In The Adventure of Wisteria Lodge [Do17], Holmes is visited by an upset young man who has had an unusual visit with an acquaintance in the country. Just as he’s about to tell the story, police inspector Gregson visits Holmes looking for this very man as a suspect in a murder. After the man tells his story, and the police take him to their station, Holmes and Watson review the case. As Holmes begins to formulate a hypothesis, he comments, “If fresh facts which come to our knowledge all fit themselves into the scheme, then our hypothesis may gradually become a solution.”
The five steps of the scientific method are as follows:
State the problem.
Form a hypothesis.
Observe and experiment.
Interpret the data.
You shouldn’t be experimenting (collecting data) unless you’re trying to confirm a hypothesis. The probability that you will generate a correct program by randomly mutating your source code is much lower than the probability that you will be hit by lightning next year.

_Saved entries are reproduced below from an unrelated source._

(* ===== verification/Sleeplock.v ===== *)
(** [sleeplock.c]: long-term locks, on which waiters sleep. *)

From S2P Require Import Prelude Params Machine Spinlock Proc ProcSpec.

(** ** Operations *)

Definition initsleeplock (l : sleeplk) (name : string) : M unit :=
  initlock (LkSleep l) "sleep lock" ;;
  modsl l (fun _ => mkSleeplock 0 name 0).

Definition acquiresleep `{Turns} (l : sleeplk) : M unit :=
  acquire (LkSleep l) ;;
  loop_until max_turns (
    lk <- gets (fun s => sleeplocks s l) ;;
    if negb (sl_locked lk =? 0) then sleep (ChSleep l) (LkSleep l) ;; ret None
    else ret (Some tt)) ;;
  modsl l (fun lk => {| lk with sl_locked := 1 |}) ;;
  p <- curproc ;;
  pr <- getp p ;;
  modsl l (fun lk => {| lk with sl_pid := p_pid pr |}) ;;
  release (LkSleep l).

Definition releasesleep (l : sleeplk) : M unit :=
  acquire (LkSleep l) ;;
  modsl l (fun lk => {| lk with sl_locked := 0 |}) ;;
  modsl l (fun lk => {| lk with sl_pid := 0 |}) ;;
  wakeup (ChSleep l) ;;
  release (LkSleep l).

Definition holdingsleep (l : sleeplk) : M bool :=
  acquire (LkSleep l) ;;
  lk <- gets (fun s => sleeplocks s l) ;;
  r <- (if negb (sl_locked lk =? 0) then
          p <- curproc ;;
          pr <- getp p ;;
          ret (sl_pid lk =? p_pid pr)
        else ret false) ;;
  release (LkSleep l) ;;
  ret r.

(** ** Without contention *)

(** [wakeup] inside another critical section. *)
Lemma wakeup_in s i c ch :
  in_section s i c -> lock_free s LkPtable ->
  wakeup ch s = Ok tt (set_ptable (wake (Some ch) <$> ptable s) s).
Proof.
  intros Hin Hf. rewrite (wakeup_ok s i c) by (done || apply Hin).
  by rewrite (in_section_touch s i c).
Qed.

Section Uncontended.
Context `{Turns} (s : kstate) (i : nat) (c : cpu) (l : sleeplk).
Context (Hr : runs_on s i c) (Hf : lock_free s (LkSleep l)).

Lemma sleep_section :
  exists c', in_section (locked_by i c (LkSleep l) s) i c' /\ c_proc c' = c_proc c.
Proof. by apply in_section_locked. Qed.

Lemma sleep_acquire : acquire (LkSleep l) s = Ok tt (locked_by i c (LkSleep l) s).
Proof. apply acquire_ok; [done | apply Hf]. Qed.

(** [acquiresleep] on a free lock takes it for the calling process at once. *)
Lemma acquiresleep_free p q :
  (0 < max_turns)%nat -> sl_locked (sleeplocks s l) = 0 ->
  c_proc c = Some p -> ptable s !! p = Some q ->
  acquiresleep l s =
    Ok tt (set_sleeplocks (fupd (sleeplocks s) l
      (mkSleeplock 1 (sl_name (sleeplocks s l)) (p_pid q))) (cli_touch s)).
Proof.
  intros Ht Hl Hp Hq. unfold acquiresleep. step by (exact sleep_acquire).
  destruct max_turns as [| turns]; [lia |]. cbn [loop_until]. autorewrite with run.
  simpl sleeplocks. rewrite Hl. cbn [Z.eqb negb]. rewrite bind_ret.
  destruct sleep_section as (c' & Hin & Hc'). unfold modsl. autorewrite with run.
  step by (eapply (curproc_in _ i c' p); [by apply (in_section_frame (set_sleeplocks _)) | by rewrite Hc']).
  step by (by apply getp_ok). autorewrite with run. simpl. rewrite fupd_eq, fupd_fupd. simpl.
  exact (release_after (fun s => set_sleeplocks _ (set_sleeplocks _ s)) s i c (LkSleep l) Hr Hf).
Qed.

(** [releasesleep] frees the lock and wakes every process sleeping on it. *)
Lemma releasesleep_ok :
  lock_free s LkPtable ->
  releasesleep l s =
    Ok tt (set_ptable (wake (Some (ChSleep l)) <$> ptable s)
      (set_sleeplocks (fupd (sleeplocks s) l (mkSleeplock 0 (sl_name (sleeplocks s l)) 0))
        (cli_touch s))).
Proof.
  intros Hpt. unfold releasesleep. step by (exact sleep_acquire).
  unfold modsl. autorewrite with run. simpl. rewrite fupd_eq, fupd_fupd. simpl.
  destruct sleep_section as (c' & Hin & _).
  step by (apply (wakeup_in _ i c'); [by apply (in_section_frame (fun s => set_sleeplocks _ (set_sleeplocks _ s))) | done]).
  simpl.
  exact (release_after (fun s => set_ptable _ (set_sleeplocks _ (set_sleeplocks _ s)))
    s i c (LkSleep l) Hr Hf).
Qed.

(** [holdingsleep] answers whether the calling process is the holder. *)
Lemma holdingsleep_ok p q :
  c_proc c = Some p -> ptable s !! p = Some q ->
  holdingsleep l s =
    Ok (negb (sl_locked (sleeplocks s l) =? 0) && (sl_pid (sleeplocks s l) =? p_pid q))%bool
       (cli_touch s).
Proof.
  intros Hp Hq. unfold holdingsleep. step by (exact sleep_acquire). rewrite bind_gets.
  simpl sleeplocks. destruct sleep_section as (c' & Hin & Hc').
  destruct (sl_locked (sleeplocks s l) =? 0); cbn [negb andb].
  - rewrite bind_ret. by step by (exact (release_after (fun s => s) s i c (LkSleep l) Hr Hf)).
  - rewrite bind_assoc. step by (by eapply (curproc_in _ i c' p); [done | rewrite Hc']).
    rewrite bind_assoc. step by (by apply getp_ok). rewrite bind_ret.
    by step by (exact (release_after (fun s => s) s i c (LkSleep l) Hr Hf)).
Qed.
End Uncontended.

The best way to ensure that you have a hypothesis is to write it down. If you take the trouble to record hypotheses, we recommend that you also record the corresponding problems and observations. There are several ways to do this.

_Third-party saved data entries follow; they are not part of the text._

(** The least recently used idle buffer is spare, and taking it leaves room for the rest. *)
Lemma room_evict U H s blk :
  room U H s -> NoDup U -> blk ∈ U -> cached s blk = false ->
  exists ord L k, ring (bcache s) ord /\ filter (.∉ H) ord = L ++ [k] /\ spare s U k /\
    forall s' b b', bcache s !! k = Some b -> bcache s' = <[k := b']> (bcache s) ->
      b_next b' = b_next b -> b_prev b' = b_prev b -> b_dev b' = 1 -> b_blockno b' = blk ->
      room U (k :: H) s'.
Proof.
  intros (ord & F & V & Hr & Hord & HV & Hc) HU Hblk Hun.
  destruct V as [| k V _] using rev_ind.
  { exfalso. assert (Hin : blk ∈ filter (fun blk => cached s blk = false) U)
      by (by apply list_elem_of_filter).
    destruct (filter _ U); [by apply elem_of_nil in Hin | simpl in Hc; lia]. }
  assert (Hnd : NoDup (F ++ V ++ [k])).
  { rewrite <- Hord. apply NoDup_filter. by apply ring_nodup, NoDup_cons in Hr as [_ ?]. }
  assert (Hk : k ∉ F ++ V).
  { rewrite app_assoc in Hnd. apply NoDup_app in Hnd as (_ & Hd & _). intros Hin.
    apply (Hd k Hin). constructor. }
  apply Forall_app in HV as [HV [Hsp _]%Forall_cons].
  exists ord, (F ++ V), k. split_and!; [done | by rewrite <- app_assoc | done |].
  intros s' b b' Hb E Hn Hp Hd Hbl. exists ord, F, V.
  assert (Hlt : (k < NBUF)%nat).
  { assert (Hin : k ∈ filter (.∉ H) ord) by (rewrite Hord; set_solver).
    apply list_elem_of_filter in Hin as [_ Hin]. rewrite (rg_ord _ _ Hr), elem_of_seq in Hin. lia. }
  split_and!; [rewrite E; by eapply ring_insert | | eapply spare_keep; [done | set_solver | done] |].
  - rewrite filter_held_cons, Hord, app_assoc, filter_app, (filter_ne_id k (F ++ V)) by done.
    rewrite (filter_cons_False (.≠ k)) by naive_solver. by rewrite app_nil_r.
  - rewrite length_app in Hc. simpl in Hc.
    rewrite (filter_out_length blk) in Hc; [| by apply list_elem_of_filter | by apply NoDup_filter].
    rewrite list_filter_filter in Hc. etrans; [| apply Nat.succ_le_mono; rewrite Nat.add_1_r in Hc; exact Hc].
    apply filter_length_le. intros x Hx Hcx. rewrite <- not_true_iff_false in Hcx |- *.
    rewrite (cached_insert s s' k b b' x), is_block_spec, Hd, Hbl in Hcx by done.
    split; [intros ->; naive_solver |]. rewrite cached_spec. intros (j & c & Hj & Hjl & Hjd & Hjb).
    destruct (decide (j = k)) as [-> | Hne]; [| naive_solver].
    destruct Hsp as (v & Hv & Hspv). rewrite (bv_lookup s k c Hj) in Hv. simplify_eq.
    by destruct (Hspv Hjd).
Qed.

(** Which disk block each buffer is for: updates that keep this keep the
    uniqueness of buffers and the set of cached blocks. *)
Definition ident (v : bview) : Z * Z := (v_dev v, v_blk v).
Definition same_ident (s s' : kstate) : Prop := forall j, ident <$> bv s' j = ident <$> bv s j.
Lemma same_ident_sym s s' : same_ident s s' -> same_ident s' s.
Proof. intros Hs j. by rewrite Hs. Qed.

Lemma same_ident_view s s' j v' :
  same_ident s s' -> bv s' j = Some v' -> exists v, bv s j = Some v /\ v_dev v' = v_dev v /\ v_blk v' = v_blk v.
Proof.
  intros Hs Hv. specialize (Hs j). rewrite Hv in Hs. destruct (bv s j) as [v |]; [| done].
  exists v. by simplify_eq/=.
Qed.

Lemma unique_ident s s' : same_ident s s' -> unique s -> unique s'.
Proof.
  intros Hs Hu i j v w Hi Hj Hi' Hj' Hdv Hdw Heq.
  destruct (same_ident_view _ _ _ _ Hs Hi) as (v0 & ? & E1 & E2).
  destruct (same_ident_view _ _ _ _ Hs Hj) as (w0 & ? & E3 & E4).
  eapply (Hu i j v0 w0); congruence.
Qed.

Lemma cached_bv s x :
  cached s x = true <-> exists k v, bv s k = Some v /\ (k < NBUF)%nat /\ v_dev v = 1 /\ v_blk v = x.
Proof.
  rewrite cached_spec. split; intros (k & y & Hy & Hrest).
  - exists k, (vw y). by rewrite (bv_lookup s k y Hy).
  - unfold bv in Hy. apply fmap_Some in Hy as (b & Hb & ->). by exists k, b.
Qed.

Lemma cached_ident s s' x : same_ident s s' -> cached s' x = cached s x.
Proof.
  intros Hs. apply eq_true_iff_eq. rewrite !cached_bv.
  split; intros (k & v & Hv & ? & Hd & Hb).
  - destruct (same_ident_view _ _ _ _ Hs Hv) as (w & ? & E1 & E2). exists k, w. by rewrite <- E1, <- E2.
  - destruct (same_ident_view _ _ _ _ (same_ident_sym _ _ Hs) Hv) as (w & ? & E1 & E2).
    exists k, w. by rewrite <- E1, <- E2.
Qed.

Lemma same_ident_at s s' k v v' :
  bv s k = Some v -> bv s' k = Some v' -> ident v' = ident v -> (forall j, j <> k -> bv s' j = bv s j) ->
  same_ident s s'.
Proof.
  intros Hk Hk' Hi Ho j. destruct (decide (j = k)) as [-> | Hne]; [| by rewrite Ho].
  rewrite Hk, Hk'. simpl. by rewrite Hi.
Qed.

Lemma cstate_take U pid H pend s k b b' s' :
  cstate U pid H pend s -> (k ∉ H) -> (k < NBUF)%nat -> bcache s !! k = Some b ->
  got pid s (<[k := b']> (bcache s)) k s' -> room U (k :: H) s' ->
  b_refcnt b' = 1 -> b_dev b' = 1 ->
  (forall blk d, pend blk = Some d -> cached s' blk = true) ->
  (forall j v, j <> k -> bv s j = Some v -> (j < NBUF)%nat -> v_dev v = 1 -> v_blk v <> b_blockno b') ->
  cstate U pid (k :: H) pend s'.
Proof.
  intros Hcs Hk Hlt Hb Hgot Hroom Href Hdev Hpend Hu. pose proof Hgot as [Hcalm Ebc Edk _ _ _ Hh Hlk].
  assert (Hl : (k < length (bcache s))%nat) by (by eapply lookup_lt_Some).
  destruct (bv_insert _ s' k b' Ebc Hl) as [Hvk Hvo]. fold (bv s) in Hvo. split; try done.
  - intros j v Hv Hj [Hne Hin]%not_elem_of_cons. rewrite Hvo in Hv by done.
    rewrite Hlk, Edk by congruence. by apply (cs_idle _ _ _ _ _ Hcs).
  - intros j [-> | Hj]%elem_of_cons; [by exists (vw b') |].
    assert (j <> k) by (by intros ->). destruct (cs_held _ _ _ _ _ Hcs j Hj) as (v & Hv & ? & ? & Hs & ?).
    exists v. rewrite Hvo by done. split_and!; try done.
    unfold sl_held. rewrite Hlk by congruence. apply Hs.
  - apply NoDup_cons. split; [done | apply Hcs].
  - intros i j v w Hi Hj Hi' Hj' Hdv Hdw Hblk.
    destruct (decide (i = k)) as [-> | Hni]; destruct (decide (j = k)) as [-> | Hnj]; try done.
    + rewrite Hvk in Hi. rewrite Hvo in Hj by done. simplify_eq. exfalso. by apply (Hu j w).
    + rewrite Hvk in Hj. rewrite Hvo in Hi by done. simplify_eq. exfalso. by apply (Hu i v).
    + rewrite Hvo in Hi, Hj by done. by eapply (cs_uniq _ _ _ _ _ Hcs).
Qed.

(** A locked buffer may be changed at will; the disk, and the pending update, of
    its block with it. *)
Lemma cstate_held U pid H pend pend' s k b b' s' :
  cstate U pid H pend s -> k ∈ H -> bcache s !! k = Some b ->
  calm pid s' -> bcache s' = <[k := b']> (bcache s) -> sleeplocks s' = sleeplocks s ->
  b_next b' = b_next b -> b_prev b' = b_prev b -> b_refcnt b' = b_refcnt b ->
  b_dev b' = b_dev b -> b_blockno b' = b_blockno b ->
  (forall x, x <> b_blockno b -> disk s' x = disk s x /\ pend' x = pend x) ->
  cstate U pid H pend' s'.
Proof.
  intros Hcs Hk Hb Hcalm Ebc Esl Hn Hp Href Hdev Hblk Hx.
  assert (Hl : (k < length (bcache s))%nat) by (by eapply lookup_lt_Some).
  destruct (bv_insert _ s' k b' Ebc Hl) as [Hvk Hvo]. fold (bv s) in Hvo.
  destruct (cs_held _ _ _ _ _ Hcs k Hk) as (w & Hw & Hlt & Hr1 & Hsl & Hd1).
  rewrite (bv_lookup s k b Hb) in Hw. simplify_eq. simpl in *.
  assert (Hid : same_ident s s').
  { eapply (same_ident_at s s' k); [by apply bv_lookup | done | | done].
    unfold ident. simpl. by rewrite Hdev, Hblk. }
  split; try done; try apply Hcs.
  - intros j v Hv Hj Hin. assert (Hne : j <> k) by (by intros ->). rewrite Hvo in Hv by done. rewrite Esl.
    destruct (cs_idle _ _ _ _ _ Hcs j v Hv Hj Hin) as (? & ? & Hrest). split_and!; try done.
    intros Hd. destruct (Hx (v_blk v)) as [-> ->]; [| by apply Hrest].
    intros E. apply Hne. by eapply (cs_uniq _ _ _ _ _ Hcs j k v (vw b)); try apply bv_lookup.
  - intros j Hj. destruct (cs_held _ _ _ _ _ Hcs j Hj) as (v & Hv & ? & ? & ? & ?). unfold sl_held. rewrite Esl.
    destruct (decide (j = k)) as [-> | Hne]; [| exists v; by rewrite Hvo].
    exists (vw b'). simpl. rewrite Href, Hdev. split_and!; try done; apply Hsl.
  - apply (unique_ident s s' Hid), Hcs.
  - intros x d Hd. rewrite (cached_ident s s' x Hid). destruct (decide (x = b_blockno b)) as [-> | Hne].
    + apply cached_spec. by exists k, b.
    + destruct (Hx x Hne) as [_ E]. rewrite E in Hd. by eapply (cs_pend _ _ _ _ _ Hcs).
  - destruct (cs_room _ _ _ _ _ Hcs) as (ord & F & V & Hr & Hord & HV & Hc).
    exists ord, F, V. split_and!; [rewrite Ebc; by eapply ring_insert | done | |].
    + eapply spare_keep; [done | | done]. intros Hin.
      assert (Hin' : k ∈ filter (.∉ H) ord) by (rewrite Hord; set_solver).
      by apply list_elem_of_filter in Hin' as [? _].
    + etrans; [| exact Hc]. apply filter_length_le. intros x _. by rewrite (cached_ident s s' x Hid).
Qed.

(** ** [bread], [bwrite], [brelse] *)

Record same_world (s s' : kstate) : Prop := {
  sw_disksize : disksize s' = disksize s;
  sw_log : log s' = log s;
  sw_kept : kept s' = kept s }.

(** The size of the disk and the inodes. *)
Definition world (s : kstate) : Z * (list inode * superblock * (nat -> sleeplock)) := (disksize s, kept s).

Lemma same_world_eq s s' : same_world s s' -> world s' = world s.
Proof. intros [E _ E']. unfold world. congruence. Qed.
Lemma world_inv s s' : world s' = world s -> disksize s' = disksize s /\ kept s' = kept s.
Proof. unfold world. intros E. split; [by apply (f_equal fst) in E | by apply (f_equal snd) in E]. Qed.
Lemma world_size s N K : world s = (N, K) -> disksize s = N.
Proof. unfold world. congruence. Qed.

Section Operations.
Context {turns : Turns} {dk : Disk} {dspec : DiskSpec} (Hturns : (0 < max_turns)%nat).
Context (U : list Z) (HU : NoDup U) (pid : Z).

(** The idle buffers are those with no reference. *)
Lemma idle_hit H pend s ord k :
  cstate U pid H pend s -> ring (bcache s) ord -> k ∈ ord ->
  hit (bcache s) (fun b => b_refcnt b =? 0) k = true <-> k ∉ H.
Proof.
  intros Hcs Hr Hk. assert (Hlt : (k < NBUF)%nat) by (rewrite (rg_ord _ _ Hr), elem_of_seq in Hk; lia).
  destruct (ring_some _ _ _ Hr Hk) as [b Hb]. unfold hit. rewrite Hb, Z.eqb_eq.
  pose proof (bv_lookup s k b Hb) as Hv. split.
  - intros E Hin. destruct (cs_held _ _ _ _ _ Hcs k Hin) as (v & Hv' & _ & Hr1 & _).
    rewrite Hv in Hv'. simplify_eq. simpl in Hr1. lia.
  - intros Hin. by destruct (cs_idle _ _ _ _ _ Hcs k (vw b) Hv Hlt Hin).
Qed.

(** What [bread] gives, from [s] to [s']: buffer [k], locked, with the block's content. *)
Record has_read (H : list nat) (pend : Z -> option (list Z)) (s : kstate) (blk : Z)
    (k : nat) (s' : kstate) (v : bview) : Prop := {
  hr_fresh : k ∉ H;
  hr_state : cstate U pid (k :: H) pend s';
  hr_view : bv s' k = Some v;
  hr_dev : v_dev v = 1;
  hr_blk : v_blk v = blk;
  hr_rest : at_rest (disk s) pend v;
  hr_disk : disk s' = disk s;
  hr_world : same_world s s';
  hr_others : forall j, j ∈ H -> bv s' j = bv s j }.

You can keep a notebook in which you write as you work. The benefit of doing this is that you can walk away from the computer and read and review your notes.
You can keep an open editor window, in which you type as you collect information. The benefit of having this data online is that you can search it quickly. Instead of saying, “I think I’ve seen this before,” while scratching your head, you can execute a search and know for sure. The drawback of this approach is that if ignorant or unscrupulous authority figures find out about the existence of your information, they may use it in ways that you never intended. In addition, your employer may not allow you to take this information with you to another job.
You can use a hand-held computer to record your notes as you work. This approach combines the benefits of the notebook and the editor window. The drawback is the investment in the hardware. If you bear the cost on your own, of course, you’re more likely to be able to walk away with information when you change jobs. You also have to pick up and put down the hand-held, which some people find disrupts their efficient use of the keyboard.
Silver Blaze [Do93] begins as Holmes and Watson depart by train for the scene of a murder in the country. As is often the case, Holmes rehearses the facts for Watson and explains why he does so.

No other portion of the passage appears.